» WORK ITEM:
If a line in the records contains the string "before", show that line.

--- DATA FOR THIS TASK Enclosed Below ---

(** C5 as stated fails: the AOSP pattern has a wildcard before its
    extension, so aosp4-i9505-a.zip followed by the non-empty .zip is
    accepted again. *)
Lemma C5_extension_counterexample :
  ~ (forall (m : patchinfo) (f s : str),
        matches m f = Return true ->
        s <> [] ->
        matches m (f ++ s) = Return false /\
        (in_language m (s ++ f) = false -> matches m (s ++ f) = Return false)).
Proof.
  intros H.
  destruct (H Broodplanks_AOSP (lit "aosp4-i9505-a.zip") (lit ".zip") eq_refl
              ltac:(discriminate)) as [H1 _].
  vm_compute in H1. discriminate.
Qed.

(** C6. On the empty filename each of the three matchers returns [False];
    it returns, it does not raise. *)
Theorem C6_empty_filename (m : patchinfo) :
  matches m [] = Return false.
Proof. destruct m; reflexivity. Qed.

(** C7. Renaming a file outside the pattern's language makes it stop
    matching: the AOSP matcher returns [True] on aosp4-i9505-build.zip and
    [False] on aosp4-i9505-build.tar. *)
Theorem C7_aosp_rename :
  result aosp.globals (aosp.matches (lit "aosp4-i9505-build.zip"))
  = Return true /\
  result aosp.globals (aosp.matches (lit "aosp4-i9505-build.tar"))
  = Return false.
Proof. split; reflexivity. Qed.

(** Whatever is done to the rest of an accepted filename, once its first
    letter is in upper case the matcher returns [False]. *)
Lemma first_letter_uppercased (m : patchinfo) (c : char) (rest rest' : str) :
  matches m (c :: rest) = Return true ->
  matches m (upper_char c :: rest') = Return false.
Proof.
  intros H.
  destruct (first_literal_some m) as [x Hx].
  destruct (matches_first_literal m x _ Hx H) as [r E].
  inversion E; subst x r.
  destruct (matches_returns m (upper_char c :: rest')) as [[|] Hb];
    [exfalso | exact Hb].
  destruct (matches_first_literal m c _ Hx Hb) as [r' E'].
  inversion E' as [[Hup Hr]].
  destruct m; vm_compute in Hx; inversion Hx; subst c; discriminate.
Qed.

(** C8. Matching is case-sensitive: for each of the three matchers,
    uppercasing a filename on which [matches] returns [True] gives a
    filename on which it returns [False]; in particular the Gummy Google
    Apps matcher returns [True] on gapps-kk-20140615.zip and [False] on
    GAPPS-KK-20140615.ZIP. *)
Theorem C8_case_sensitive :
  (forall (m : patchinfo) (f : str),
      matches m f = Return true -> matches m (upper f) = Return false)
  /\ matches Gummy_Google_Apps (lit "gapps-kk-20140615.zip") = Return true
  /\ upper (lit "gapps-kk-20140615.zip") = lit "GAPPS-KK-20140615.ZIP"
  /\ matches Gummy_Google_Apps (lit "GAPPS-KK-20140615.ZIP") = Return false.
Proof.
  split; [|repeat split].
  intros m f H.
  destruct (first_literal_some m) as [c Hc].
  destruct (matches_first_literal m c f Hc H) as [rest ->].
  exact (first_letter_uppercased m c rest (upper rest) H).
Qed.

Lemma C8_case_sensitive_witness :
  matches Broodplanks_AOSP (lit "aosp4-i9505-nightly.zip") = Return true /\
  matches Broodplanks_AOSP (upper (lit "aosp4-i9505-nightly.zip"))
  = Return false.
Proof.
  split; [reflexivity|].
  apply (proj1 C8_case_sensitive). reflexivity.
Defined.

(** C9. Each matcher is a deterministic function of the filename with no
    effect on the module: from any globals, a call of [matches] leaves the
    globals as they were, and so does any run of calls; a call repeated at
    once or after such a run returns what the first call returned; and
    [get_file_info] returns the same descriptor, field by field, before
    and after the run. *)
Theorem C9_matches_pure
    (m : patchinfo) (g : namespace) (f : str) (calls : list str) :
  globals_after g (matches_of m f) = g
  /\ globals_after g (matches_each m calls) = g
  /\ result (globals_after g (matches_of m f)) (matches_of m f)
     = result g (matches_of m f)
  /\ result (globals_after g (matches_each m calls)) (matches_of m f)
     = result g (matches_of m f)
  /\ result (globals_after g (matches_each m calls)) (get_file_info_of m)
     = result g (get_file_info_of m)
  /\ result g (get_file_info_of m) = Return (file_info g)
  /\ file_info (globals_after g (matches_each m calls)) = file_info g.
Proof.
  rewrite matches_of_globals, matches_each_globals.
  repeat split. destruct m; reflexivity.
Qed.

(** C10. The dots of the Google Edition pattern are not escaped: the
    pattern compiles to a sequence in which every dot is the wildcard and
    none is a literal, so the matcher returns [True] on
    i9505-ge-untouched-4x3-relzip, a filename that neither ends in .zip
    nor contains 4.3. *)
Theorem C10_google_edition_unescaped_dots :
  (exists r : regex,
      parse (filename_regex ge_MaKTaiL.globals) = Some r /\
      In (Chars Dot One) r /\ ~ In (Chars (Lit (ord ".")) One) r)
  /\ result ge_MaKTaiL.globals
            (ge_MaKTaiL.matches (lit "i9505-ge-untouched-4x3-relzip"))
     = Return true
  /\ endswith (lit "i9505-ge-untouched-4x3-relzip") (lit ".zip") = false
  /\ contains (lit "4.3") (lit "i9505-ge-untouched-4x3-relzip") = false.
Proof.
  split; [|repeat split].
  eexists. split; [vm_compute; reflexivity|]. split.
  - simpl. tauto.
  - simpl. intros H.
    repeat (destruct H as [H | H]; [discriminate|]). exact H.
Qed.

End Claims.

(** ** The shape of the accepted filenames *)

Section Shapes.

Import re language language_facts re_facts.

Lemma all_ok_all_chars (a : atom) (s : str) :
  all_ok a s = all_chars (atom_ok a) s.
Proof.
  induction s as [|c s IH]; simpl; [reflexivity|].
  destruct (atom_ok a c); [exact IH | reflexivity].
Qed.

Lemma all_chars_append (p : char -> bool) (x y : str) :
  all_chars p (x ++ y) = all_chars p x && all_chars p y.
Proof.
  induction x as [|c x IH]; simpl; [reflexivity|].
  destruct (p c); [exact IH | reflexivity].
Qed.

Lemma one_char (p : char -> bool) (s : str) :
  length s = 1 -> all_chars p s = true ->
  exists c, s = [c] /\ p c = true.
Proof.
  destruct s as [|c [|d s]]; try discriminate.
  intros _ H. simpl in H. exists c. destruct (p c); [auto | discriminate].
Qed.

Lemma LF_free_not_closing (s : str) :
  LF_free s = true -> ends_with_LF s = false.
Proof.
  unfold LF_free. induction s as [|c s IH]; [reflexivity|].
  simpl. destruct (c =? LF)%N eqn:E; simpl; [discriminate|].
  intros H. destruct s; [reflexivity | exact (IH H)].
Qed.

Lemma pieces_app (b1 b2 : list (atom * quant)) (s : str) :
  pieces (b1 ++ b2) s = true <->
  exists s1 s2, s = s1 ++ s2 /\ pieces b1 s1 = true /\ pieces b2 s2 = true.
Proof.
  revert s. induction b1 as [|[a q] b1 IH]; intros s; cbn [app].
  - split.
    + intros H. exists [], s. auto.
    + intros (s1 & s2 & -> & H1 & H2). apply pieces_nil in H1. now subst.
  - rewrite pieces_cons. split.
    + intros (s1 & s2 & -> & H1 & H2). apply IH in H2.
      destruct H2 as (s3 & s4 & -> & H3 & H4).
      exists (s1 ++ s3), s4. rewrite <- app_assoc. repeat split; auto.
      apply pieces_cons. exists s1, s3. auto.
    + intros (s1 & s2 & -> & H1 & H2). apply pieces_cons in H1.
      destruct H1 as (s3 & s4 & -> & H3 & H4).
      exists s3, (s4 ++ s2). rewrite <- app_assoc. repeat split; auto.
      apply IH. exists s4, s2. auto.
Qed.

Lemma pieces_literals (w s : str) :
  pieces (literals w) s = true <-> s = w.
Proof.
  revert s. induction w as [|c w IH]; intros s; cbn [literals].
  - apply pieces_nil.
  - rewrite pieces_cons. split.
    + intros (s1 & s2 & -> & H1 & H2). apply piece_spec in H1.
      destruct H1 as [Hl Hok]. simpl in Hl.
      destruct s1 as [|x [|y s1]]; try discriminate.
      simpl in Hok. destruct (N.eqb_spec x c); [|discriminate].
      apply IH in H2. now subst.
    + intros ->. exists [c], w. repeat split.
      * apply piece_spec. simpl. now rewrite N.eqb_refl.
      * now apply IH.
Qed.

Lemma pieces_single (a : atom) (q : quant) (s : str) :
  pieces [(a, q)] s = true <->
  allowed q (length s) /\ all_chars (atom_ok a) s = true.
Proof.
  rewrite pieces_cons, <- all_ok_all_chars, <- piece_spec. split.
  - intros (s1 & s2 & -> & H1 & H2). apply pieces_nil in H2. subst.
    now rewrite app_nil_r.
  - intros H. exists s, []. rewrite app_nil_r. repeat split; auto.
Qed.

(** What a matcher accepts, in terms of its pattern's language. *)
Lemma matches_shape (m : patchinfo) (f : str) :
  matches m f = Return true <->
  exists g, pieces (pattern_body m) g = true /\ (f = g \/ f = g ++ LF_string).
Proof.
  rewrite matches_true_iff. split.
  - intros [H | [Hlf H]].
    + exists f. auto.
    + exists (chop f). split; [exact H|]. right.
      now apply ends_with_LF_chop.
  - intros (g & H & [-> | ->]).
    + now left.
    + right. unfold LF_string. now rewrite ends_with_LF_append, chop_append.
Qed.

(** The three patterns, atom by atom. *)
Lemma gummy_body :
  pattern_body Gummy_Google_Apps =
  literals (lit "gapps-kk-") ++ [(Range (ord "0") (ord "9"), Times 8)]
    ++ literals (lit ".zip").
Proof. reflexivity. Qed.

Lemma aosp_body :
  pattern_body Broodplanks_AOSP =
  literals (lit "aosp") ++ [(Range (ord "0") (ord "9"), Plus)]
    ++ literals (lit "-i9505-") ++ [(Dot, Star)] ++ literals (lit ".zip").
Proof. reflexivity. Qed.

Lemma ge_body :
  pattern_body MaKTaiLs_Google_Edition =
  literals (lit "i9505-ge-untouched-4") ++ [(Dot, One)]
    ++ literals (lit "3-") ++ [(Dot, Star)] ++ [(Dot, One)]
    ++ literals (lit "zip").
Proof. reflexivity. Qed.

Lemma gummy_pieces (g : str) :
  pieces (pattern_body Gummy_Google_Apps) g = true <->
  exists d, g = lit "gapps-kk-" ++ d ++ lit ".zip" /\
            length d = 8 /\ all_digits d = true.
Proof.
  rewrite gummy_body. split.
  - intros H. apply pieces_app in H. destruct H as (s1 & r1 & -> & H1 & H).
    apply pieces_app in H. destruct H as (d & s2 & -> & Hd & H2).
    apply pieces_literals in H1, H2. apply pieces_single in Hd.
    subst. exists d. split; [reflexivity | exact Hd].
  - intros (d & -> & Hd). apply pieces_app.
    exists (lit "gapps-kk-"), (d ++ lit ".zip").
    split; [reflexivity|]. split; [now apply pieces_literals|].
    apply pieces_app. exists d, (lit ".zip").
    split; [reflexivity|]. split; [|now apply pieces_literals].
    apply pieces_single. exact Hd.
Qed.

Lemma aosp_pieces (g : str) :
  pieces (pattern_body Broodplanks_AOSP) g = true <->
  exists d mid, g = lit "aosp" ++ d ++ lit "-i9505-" ++ mid ++ lit ".zip" /\
                1 <= length d /\ all_digits d = true /\
                LF_free mid = true.
Proof.
  rewrite aosp_body. split.
  - intros H. apply pieces_app in H. destruct H as (s1 & r1 & -> & H1 & H).
    apply pieces_app in H. destruct H as (d & r2 & -> & Hd & H).
    apply pieces_app in H. destruct H as (s2 & r3 & -> & H2 & H).
    apply pieces_app in H. destruct H as (mid & s3 & -> & Hm & H3).
    apply pieces_literals in H1, H2, H3. apply pieces_single in Hd, Hm.
    subst. exists d, mid. split; [reflexivity|].
    destruct Hd as [Hl Hd]. destruct Hm as [_ Hm]. auto.
  - intros (d & mid & -> & Hl & Hd & Hm). apply pieces_app.
    exists (lit "aosp"), (d ++ lit "-i9505-" ++ mid ++ lit ".zip").
    split; [reflexivity|]. split; [now apply pieces_literals|].
    apply pieces_app. exists d, (lit "-i9505-" ++ mid ++ lit ".zip").
    split; [reflexivity|]. split; [apply pieces_single; split; assumption|].
    apply pieces_app. exists (lit "-i9505-"), (mid ++ lit ".zip").
    split; [reflexivity|]. split; [now apply pieces_literals|].
    apply pieces_app. exists mid, (lit ".zip").
    split; [reflexivity|]. split; [|now apply pieces_literals].
    apply pieces_single. split; [exact I | exact Hm].
Qed.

--- End of Enclosed DATA FOR THIS TASK ---

» ANSWER SPACE:
(** C5 as stated fails: the AOSP pattern has a wildcard before its
    [get_file_info] returns the same descriptor, field by field, before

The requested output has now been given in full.